Transcribe word for word the lines below from the line with "reqGen := reqGen s; liveHist := h;" through the line with "Definition set_smoke (x", ends included.

━━ Excerpted data

(** ** The panel as a machine *)

Record state := {
  data : option Payload;
  epsSmoke : option EpsSmokeInfo;
  range : Z;                      (* the range chosen *)
  forTenant : jstring;            (* the property [tenant] *)
  lang : Lang;
  loading : bool;
  reqGen : nat;
  liveHist : LiveHist;
  prevLines : option (num * Z);
  peakEps : num;
}.
Definition set_data (d : option Payload) (ld : bool) (s : state) : state :=
  {| data := d; epsSmoke := epsSmoke s; range := range s; forTenant := forTenant s; lang := lang s; loading := ld;
     reqGen := reqGen s; liveHist := liveHist s; prevLines := prevLines s; peakEps := peakEps s |}.
Definition set_refs (h : LiveHist) (pl : option (num * Z)) (pk : num) (s : state) : state :=
  {| data := data s; epsSmoke := epsSmoke s; range := range s; forTenant := forTenant s; lang := lang s; loading := loading s;
     reqGen := reqGen s; liveHist := h; prevLines := pl; peakEps := pk |}.
Definition set_inputs (r : Z) (tn : jstring) (l : Lang) (s : state) : state :=
  {| data := data s; epsSmoke := epsSmoke s; range := r; forTenant := tn; lang := l; loading := loading s;
     reqGen := reqGen s; liveHist := liveHist s; prevLines := prevLines s; peakEps := peakEps s |}.
Definition set_smoke (x : option EpsSmokeInfo) (s : state) : state :=
  {| data := data s; epsSmoke := x; range := range s; forTenant := forTenant s; lang := lang s; loading := loading s;
     reqGen := reqGen s; liveHist := liveHist s; prevLines := prevLines s; peakEps := peakEps s |}.
Definition next_gen (s : state) : state :=
  {| data := data s; epsSmoke := epsSmoke s; range := range s; forTenant := forTenant s; lang := lang s; loading := true;
     reqGen := S (reqGen s); liveHist := liveHist s; prevLines := prevLines s; peakEps := peakEps s |}.

(** One run of [fetchMetrics]: its generation, its argument, and what its closure
    keeps.  It waits three times: for both requests, for the text of the second,
    for the text of the first. *)
Record Call := { c_gen : nat; c_range : Z; c_tenant : jstring; c_lang : Lang }.
Inductive Req :=
  | QFetch (c : Call)
  | QSmoke (c : Call) (resOk : bool)
  | QBody (c : Call) (resOk : bool) (smoke : option EpsSmokeInfo).
(** [None] is a rejected promise; a body comes with the time of its arrival and its
    [error] field. *)
Inductive Rsp :=
  | AFetch (oks : option (bool * bool))
  | ASmoke (info : option EpsSmokeInfo)
  | ABody (now : Z) (clock : jstring) (body : option (Payload * option jstring)).
Definition call_of (q : Req) : Call := match q with QFetch c | QSmoke c _ | QBody c _ _ => c end.
(** The path of the first request; [enc] is [encodeURIComponent]. *)
Definition fetch_path (enc : jstring → jstring) (c : Call) (now : Z) : jstring :=
  "/api/metrics/grafana?tenant=" ++ enc (c_tenant c) ++ "&range=" ++ dec (c_range c) ++ "&_t=" ++ dec now.

Definition fetchMetrics (r : Z) (s : state) : state * list Req :=
  let s := next_gen s in
  (s, [QFetch {| c_gen := reqGen s; c_range := r; c_tenant := forTenant s; c_lang := lang s |}]).
Definition is_latest (c : Call) (s : state) : bool := (c_gen c =? reqGen s)%nat.
(** The [catch] block, with [finally]. *)
Definition failed (c : Call) (s : state) : state :=
  if is_latest c s then set_data (Some (offline None (c_range c))) false s else s.

Definition LIVE_CHARTS_HINT : jstring :=
  "Canli :9091 — grafikler tarayicida birikiyor (12sn). Gecmis: bash scripts/dashboard_stack.sh".
Definition with_stats (st : option Stats) (p : Payload) : Payload :=
  {| reachable := reachable p; source := source p; tenant := tenant p; hint := hint p; ts := ts p; rangeSec := rangeSec p;
     stats := st; socStats := socStats p; telegramStats := telegramStats p; apiStats := apiStats p;
     webhookStats := webhookStats p; sparklines := sparklines p; timeseries := timeseries p; table := table p |}.
Definition with_range (r : option Z) (p : Payload) : Payload :=
  {| reachable := reachable p; source := source p; tenant := tenant p; hint := hint p; ts := ts p; rangeSec := r;
     stats := stats p; socStats := socStats p; telegramStats := telegramStats p; apiStats := apiStats p;
     webhookStats := webhookStats p; sparklines := sparklines p; timeseries := timeseries p; table := table p |}.
Definition with_history (h : LiveHist) (p : Payload) : Payload :=
  {| reachable := reachable p; source := source p; tenant := tenant p; hint := Some (oor (hint p) LIVE_CHARTS_HINT);
     ts := ts p; rangeSec := rangeSec p; stats := stats p; socStats := socStats p; telegramStats := telegramStats p;
     apiStats := apiStats p; webhookStats := webhookStats p; sparklines := Some (sparks h);
     timeseries := Some (liveHistTimeseries h); table := table p |}.
(** [{ ...merged.stats, bp_ipset: soc.bp_ipset, ... }] *)
Definition history_stats (st soc : Stats) : Stats :=
  fold_left (λ m k, put_field k (sget k soc) m)
    ["bp_ipset"; "bp_ipc"; "bp_xdp"; "ja3_clusters"; "ja3_bans"; "dist_risk_bonus"] st.

(** The statistics of a good answer: the rates derived, the previous count kept. *)
Definition merge_answer (smoke : option EpsSmokeInfo) (now : Z) (p : Payload) (s : state) : Payload * state :=
  match stats p with
  | Some st =>
      let at_ := ts p ?? now in
      let '(st', pk) := mergeEpsDisplay st smoke (prevLines s) at_ (peakEps s) in
      (with_stats (Some st') p, set_refs (liveHist s) (Some (sget "lines" st ?? nzero, at_)) pk s)
  | None => (p, s)
  end.
Definition add_history (clock : jstring) (p : Payload) (s : state) : Payload * state :=
  match needsLiveHistory p, stats p with
  | true, Some st =>
      let h := appendLiveHist clock (liveHist s) (history_stats st (socStats p ?? [])) in
      (with_history h p, set_refs h (prevLines s) (peakEps s) s)
  | _, _ => (p, s)
  end.
(** The end of [fetchMetrics], from [gen !== reqGen.current] on. *)
Definition arrived (c : Call) (resOk : bool) (smoke : option EpsSmokeInfo) (now : Z) (clock : jstring)
    (body : Payload) (error : option jstring) (s : state) : state :=
  if negb (is_latest c s) then s
  else if negb resOk then
    set_data (Some (offline (if bool_decide (error = Some "Unauthorized") then t (c_lang c) "grafanaMiniAuth" else hint body)
                            (c_range c))) false s
  else
    let '(m1, s1) := merge_answer smoke now (with_range (Some (rangeSec body ?? c_range c)) body) s in
    let '(m2, s2) := add_history clock m1 s1 in
    set_data (Some m2) false s2.

Definition on_response (q : Req) (r : Rsp) (s : state) : state * list Req :=
  match q, r with
  | QFetch c, AFetch (Some (resOk, true)) => (s, [QSmoke c resOk])
  | QFetch c, AFetch (Some (resOk, false)) => (s, [QBody c resOk (epsSmoke s)])
  | QSmoke c resOk, ASmoke (Some info) => (set_smoke (Some info) s, [QBody c resOk (Some info)])
  | QBody c resOk smoke, ABody now clock (Some (body, error)) => (arrived c resOk smoke now clock body error s, [])
  | _, _ => (failed (call_of q) s, [])
  end.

━━━━

# Response box
     reqGen := reqGen s; liveHist := h; prevLines := pl; peakEps := pk |}.
Definition set_inputs (r : Z) (tn : jstring) (l : Lang) (s : state) : state :=
  {| data := data s; epsSmoke := epsSmoke s; range := r; forTenant := tn; lang := l; loading := loading s;
     reqGen := reqGen s; liveHist := liveHist s; prevLines := prevLines s; peakEps := peakEps s |}.
Definition set_smoke (x : option EpsSmokeInfo) (s : state) : state :=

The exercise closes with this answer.